[Data excerpts]
Segment Open

(* ===== verification/Base64.v ===== *)
(** * [base64.StdEncoding] ([encoding/base64])

    [DecodeString] skips line breaks, wants padding to a multiple of four and
    nothing after it. [encode] is what a client does; decoding undoes it. *)
From S2P Require Import Prelude GoStrings.

Definition b64_val (c : Ascii.ascii) : option Z :=
  let v := code c in
  if (65 <=? v) && (v <=? 90) then Some (v - 65)
  else if (97 <=? v) && (v <=? 122) then Some (v - 71)
  else if (48 <=? v) && (v <=? 57) then Some (v + 4)
  else if v =? 43 then Some 62 else if v =? 47 then Some 63 else None.

Definition b64_char (v : Z) : Ascii.ascii :=
  if v <? 26 then chr (v + 65) else if v <? 52 then chr (v + 71)
  else if v <? 62 then chr (v - 4) else if v =? 62 then chr 43 else chr 47.

Definition pad : Ascii.ascii := chr 61.

(** Quanta of four characters. *)
Fixpoint decode_quanta (s : string) : option (list byte) :=
  match s with
  | EmptyString => Some []
  | String a (String b (String c (String d rest))) =>
      va ← b64_val a; vb ← b64_val b;
      let x := z2b (va * 4 + vb / 16) in
      if decide (c = pad) then
        if decide (d = pad /\ rest = EmptyString) then Some [x] else None
      else
        vc ← b64_val c;
        let y := z2b (vb mod 16 * 16 + vc / 4) in
        if decide (d = pad) then if decide (rest = EmptyString) then Some [x; y] else None
        else
          vd ← b64_val d;
          let z := z2b (vc mod 4 * 64 + vd) in
          bs ← decode_quanta rest; Some (x :: y :: z :: bs)
  | _ => None
  end.

Fixpoint drop_newlines (s : string) : string :=
  match s with
  | EmptyString => EmptyString
  | String c s => if (code c =? 10) || (code c =? 13) then drop_newlines s else String c (drop_newlines s)
  end.

Definition DecodeString (s : string) : option (list byte) := decode_quanta (drop_newlines s).

(** ** Encoding, and the round trip *)

Fixpoint encode (bs : list byte) : string :=
  match bs with
  | [] => EmptyString
  | [x] => String (b64_char (b2z x / 4)) (String (b64_char (b2z x mod 4 * 16)) (String pad (String pad "")))
  | [x; y] =>
      String (b64_char (b2z x / 4)) (String (b64_char (b2z x mod 4 * 16 + b2z y / 16))
        (String (b64_char (b2z y mod 16 * 4)) (String pad "")))
  | x :: y :: z :: bs =>
      String (b64_char (b2z x / 4)) (String (b64_char (b2z x mod 4 * 16 + b2z y / 16))
        (String (b64_char (b2z y mod 16 * 4 + b2z z / 64)) (String (b64_char (b2z z mod 64)) (encode bs))))
  end.

Lemma b64_char_ok v : 0 <= v < 64 ->
  b64_val (b64_char v) = Some v /\ b64_char v <> pad /\
  code (b64_char v) <> 10 /\ code (b64_char v) <> 13.
Proof.
  intros Hv.
  assert (forallb (fun n => let v := Z.of_nat n in
    bool_decide (b64_val (b64_char v) = Some v /\ b64_char v <> pad /\
      code (b64_char v) <> 10 /\ code (b64_char v) <> 13)) (seq 0 64) = true) as H
    by (vm_compute; reflexivity).
  rewrite forallb_forall in H. specialize (H (Z.to_nat v)). cbv zeta in H.
  rewrite Z2Nat.id in H by lia. eapply bool_decide_eq_true_1, H, in_seq. lia.
Qed.

(** The sextets of three bytes. *)
Lemma sextets x y z :
  0 <= b2z x / 4 < 64 /\ 0 <= b2z x mod 4 * 16 + b2z y / 16 < 64 /\
  0 <= b2z y mod 16 * 4 + b2z z / 64 < 64 /\ 0 <= b2z z mod 64 < 64 /\
  0 <= b2z x mod 4 * 16 < 64 /\ 0 <= b2z y mod 16 * 4 < 64.
Proof.
  pose proof (b2z_range x). pose proof (b2z_range y). pose proof (b2z_range z).
  Z.div_mod_to_equations. lia.
Qed.

Lemma byte1 x n : 0 <= n < 16 -> z2b (b2z x / 4 * 4 + (b2z x mod 4 * 16 + n) / 16) = x.
Proof.
  intros Hn. rewrite Z.div_add_l, (Z.div_small n), Z.add_0_r by lia.
  replace (b2z x / 4 * 4 + b2z x mod 4) with (b2z x) by (pose proof (Z.div_mod (b2z x) 4); lia).
  apply z2b_b2z.
Qed.

Lemma byte2 k y n : 0 <= n < 4 ->
  z2b ((k * 16 + b2z y / 16) mod 16 * 16 + (b2z y mod 16 * 4 + n) / 4) = y.
Proof.
  intros Hn. pose proof (b2z_range y). rewrite (Z.add_comm (k * 16)), Z.mod_add by lia.
  rewrite Z.div_add_l, (Z.div_small n), Z.add_0_r, (Z.mod_small (b2z y / 16))
    by (lia || (Z.div_mod_to_equations; lia)).
  replace (b2z y / 16 * 16 + b2z y mod 16) with (b2z y) by (pose proof (Z.div_mod (b2z y) 16); lia).
  apply z2b_b2z.
Qed.

Lemma byte3 k z : z2b ((k * 4 + b2z z / 64) mod 4 * 64 + b2z z mod 64) = z.
Proof.
  pose proof (b2z_range z). rewrite (Z.add_comm (k * 4)), Z.mod_add by lia.
  rewrite (Z.mod_small (b2z z / 64)) by (Z.div_mod_to_equations; lia).
  replace (b2z z / 64 * 64 + b2z z mod 64) with (b2z z) by (pose proof (Z.div_mod (b2z z) 64); lia).
  apply z2b_b2z.
Qed.

Lemma list3_ind {A} (P : list A -> Prop) :
  P [] -> (forall x, P [x]) -> (forall x y, P [x; y]) ->
  (forall x y z l, P l -> P (x :: y :: z :: l)) -> forall l, P l.
Proof.
  intros H0 H1 H2 H3 l.
  assert (P l /\ (forall x, P (x :: l)) /\ (forall x y, P (x :: y :: l))) as [H _]; [|done].
  induction l as [|z l (IH0 & IH1 & IH2)]; split_and!; auto.
Qed.

Lemma decode_encode bs : decode_quanta (encode bs) = Some bs.
Proof.
  induction bs as [|x|x y|x y z bs IH] using list3_ind; [done|..]; cbn [encode decode_quanta].
  - destruct (sextets x x00 x00) as (S1 & _ & _ & _ & S2 & _).
    destruct (b64_char_ok _ S1) as (-> & _), (b64_char_ok _ S2) as (-> & _). cbn [mbind option_bind].
    rewrite !decide_True by done. pose proof (byte1 x 0 ltac:(lia)) as E.
    rewrite Z.add_0_r in E. by rewrite E.
  - destruct (sextets x y x00) as (S1 & S2 & _ & _ & _ & S3).
    destruct (b64_char_ok _ S1) as (-> & _), (b64_char_ok _ S2) as (-> & _),
      (b64_char_ok _ S3) as (E3 & P3 & _). rewrite E3. cbn [mbind option_bind].
    rewrite (decide_False (P := _ = pad)) by done. rewrite !decide_True by done.
    rewrite byte1 by (pose proof (b2z_range y); Z.div_mod_to_equations; lia).
    pose proof (byte2 (b2z x mod 4) y 0 ltac:(lia)) as E. rewrite Z.add_0_r in E. by rewrite E.
  - destruct (sextets x y z) as (S1 & S2 & S3 & S4 & _).
    destruct (b64_char_ok _ S1) as (-> & _), (b64_char_ok _ S2) as (-> & _),
      (b64_char_ok _ S3) as (E3 & P3 & _), (b64_char_ok _ S4) as (E4 & P4 & _).
    rewrite E3, E4. cbn [mbind option_bind]. rewrite !decide_False by done. rewrite IH. cbn [mbind option_bind].
    pose proof (b2z_range y). pose proof (b2z_range z).
    rewrite byte1 by (Z.div_mod_to_equations; lia).
    rewrite byte2 by (Z.div_mod_to_equations; lia). by rewrite byte3.
Qed.

Lemma drop_newlines_cons c s :
  code c <> 10 -> code c <> 13 -> drop_newlines (String c s) = String c (drop_newlines s).
Proof.
  intros H1 H2. cbn [drop_newlines].
  by rewrite (proj2 (Z.eqb_neq _ _) H1), (proj2 (Z.eqb_neq _ _) H2).
Qed.

Lemma drop_newlines_encode bs : drop_newlines (encode bs) = encode bs.
Proof.
  induction bs as [|x|x y|x y z bs IH] using list3_ind; [done|..]; cbn [encode].
  - destruct (sextets x x00 x00) as (S1 & _ & _ & _ & S2 & _).
    destruct (b64_char_ok _ S1) as (_ & _ & ? & ?), (b64_char_ok _ S2) as (_ & _ & ? & ?).
    by rewrite !drop_newlines_cons.
  - destruct (sextets x y x00) as (S1 & S2 & _ & _ & _ & S3).
    destruct (b64_char_ok _ S1) as (_ & _ & ? & ?), (b64_char_ok _ S2) as (_ & _ & ? & ?),
      (b64_char_ok _ S3) as (_ & _ & ? & ?). by rewrite !drop_newlines_cons.
  - destruct (sextets x y z) as (S1 & S2 & S3 & S4 & _).
    destruct (b64_char_ok _ S1) as (_ & _ & ? & ?), (b64_char_ok _ S2) as (_ & _ & ? & ?),
      (b64_char_ok _ S3) as (_ & _ & ? & ?), (b64_char_ok _ S4) as (_ & _ & ? & ?).
    by rewrite !drop_newlines_cons, IH.
Qed.

Lemma DecodeString_encode bs : DecodeString (encode bs) = Some bs.
Proof. unfold DecodeString. by rewrite drop_newlines_encode, decode_encode. Qed.

Example decode_1 : DecodeString "Ym9iOnNlY3JldA==" = Some (bytes_of_string "bob:secret").
Proof. vm_compute. reflexivity. Qed.
Example decode_2 : DecodeString "Ym9iOnNlY3JldA" = None /\ DecodeString "Yg=a" = None.
Proof. vm_compute. auto. Qed.
Definition demo_header : gmap string (list string) :=
  <["Accept" := ["text/html"]]> (<["Connection" := ["close"]]>
    {["Proxy-Authorization" := [basic "Bob" "secret"]]}).
Definition connect_request : Request :=
  MkRequest "CONNECT" "" false "example.org:443" "example.org" "10.1.2.3:4711" demo_header (fun _ => "").
Definition get_request : Request :=
  MkRequest "GET" "/" true "http://example.org/" "example.org" "10.1.2.3:4711" demo_header (fun _ => "").

#[local] Abbreviation connect_run := (handleRequest demo_net demo_clock connect_request demo_session).
#[local] Abbreviation get_run := (handleRequest demo_net demo_clock get_request demo_session).

(** The two requests as the client sees them. *)
Example connect_run_wire :
  raw_out connect_run.2 = established /\ dialled connect_run.2 = Some "example.org:443" /\
  usage_of (tracker (default fresh_world (bandwidth (accounts connect_run.2)))) "Bob" = (100, 2000, 2100, 0).
Proof. vm_compute. auto. Qed.
Example get_run_wire :
  writer get_run.2 = res_done 200 {["Server" := ["nginx"]]} "hel" /\
  forwarded get_run.2 = Some {["Accept" := ["text/html"]]}.
Proof. vm_compute. auto. Qed.

Lemma handleRequest_answer_witness :
  let '(res, s') := get_run in
  match res with
  | Ok _ => if String.eqb (Method get_request) "CONNECT" then tunnelled demo_net get_request demo_session s'
            else proxied demo_net get_request demo_session s'
  | Err text =>
      (exists code h, (text, code) ∈ refusals /\ represents (writer s') (error_response text code h) /\
         (code = 407 -> h !! "Proxy-Authenticate" = Some [challenge]) /\ raw_out s' = raw_out demo_session) \/
      Method get_request <> "CONNECT" /\ text = status_panic /\ broken_off demo_net get_request demo_session s'
  end.
Proof.
  apply (handleRequest_answer demo_net demo_clock get_request demo_session); [left; reflexivity|reflexivity].
Defined.

Lemma handleRequest_authenticated_witness :
  CheckIPAllowed demo_store "10.1.2.3:4711" = true /\
  exists u p user (a : Accounts Q), parseProxyAuth connect_request = Some (u, p) /\
    ValidateCredentials demo_store u p (s_check demo_clock) (s_store demo_clock) = (Some user, store a) /\
    bandwidth a = Some fresh_world /\
    (is_super "10.1.2.3:4711" a (Some user) \/ within_limits demo_clock u (Some user) a).
Proof.
  apply (handleRequest_authenticated demo_net demo_clock connect_request demo_session
           connect_run.1 connect_run.2); [apply surjective_pairing|vm_compute; discriminate].
Defined.

Lemma handleRequest_conns_witness :
  conns_of (accounts connect_run.2) "Bob" = conns_of demo_accounts "Bob".
Proof.
  apply (handleRequest_conns demo_net demo_clock connect_request demo_session "Bob").
  intros u. change (0 <= 0 < 2^63 - 1). lia.
Defined.

Lemma forwarded_header_witness :
  ({["Accept" := ["text/html"]]} : gmap string (list string)) !! "Proxy-Authorization" = None /\
  forall k, ({["Accept" := ["text/html"]]} : gmap string (list string)) !! k =
    if decide (k ∈ hop_by_hop) then None else demo_header !! k.
Proof.
  apply (forwarded_header demo_net demo_clock get_request demo_session);
    [reflexivity|vm_compute; reflexivity].
Defined.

Segment Closed

Description of the task
Output the lines of the records above exactly as they appear, from the line containing "else if v =? 43" through the line containing "if decide (d = pad)".

Exercise solution
  else if v =? 43 then Some 62 else if v =? 47 then Some 63 else None.

Definition b64_char (v : Z) : Ascii.ascii :=
  if v <? 26 then chr (v + 65) else if v <? 52 then chr (v + 71)
  else if v <? 62 then chr (v - 4) else if v =? 62 then chr 43 else chr 47.

Definition pad : Ascii.ascii := chr 61.

(** Quanta of four characters. *)
Fixpoint decode_quanta (s : string) : option (list byte) :=
  match s with
  | EmptyString => Some []
  | String a (String b (String c (String d rest))) =>
      va ← b64_val a; vb ← b64_val b;
      let x := z2b (va * 4 + vb / 16) in
      if decide (c = pad) then
        if decide (d = pad /\ rest = EmptyString) then Some [x] else None
      else
        vc ← b64_val c;
        let y := z2b (vb mod 16 * 16 + vc / 4) in
        if decide (d = pad) then if decide (rest = EmptyString) then Some [x; y] else None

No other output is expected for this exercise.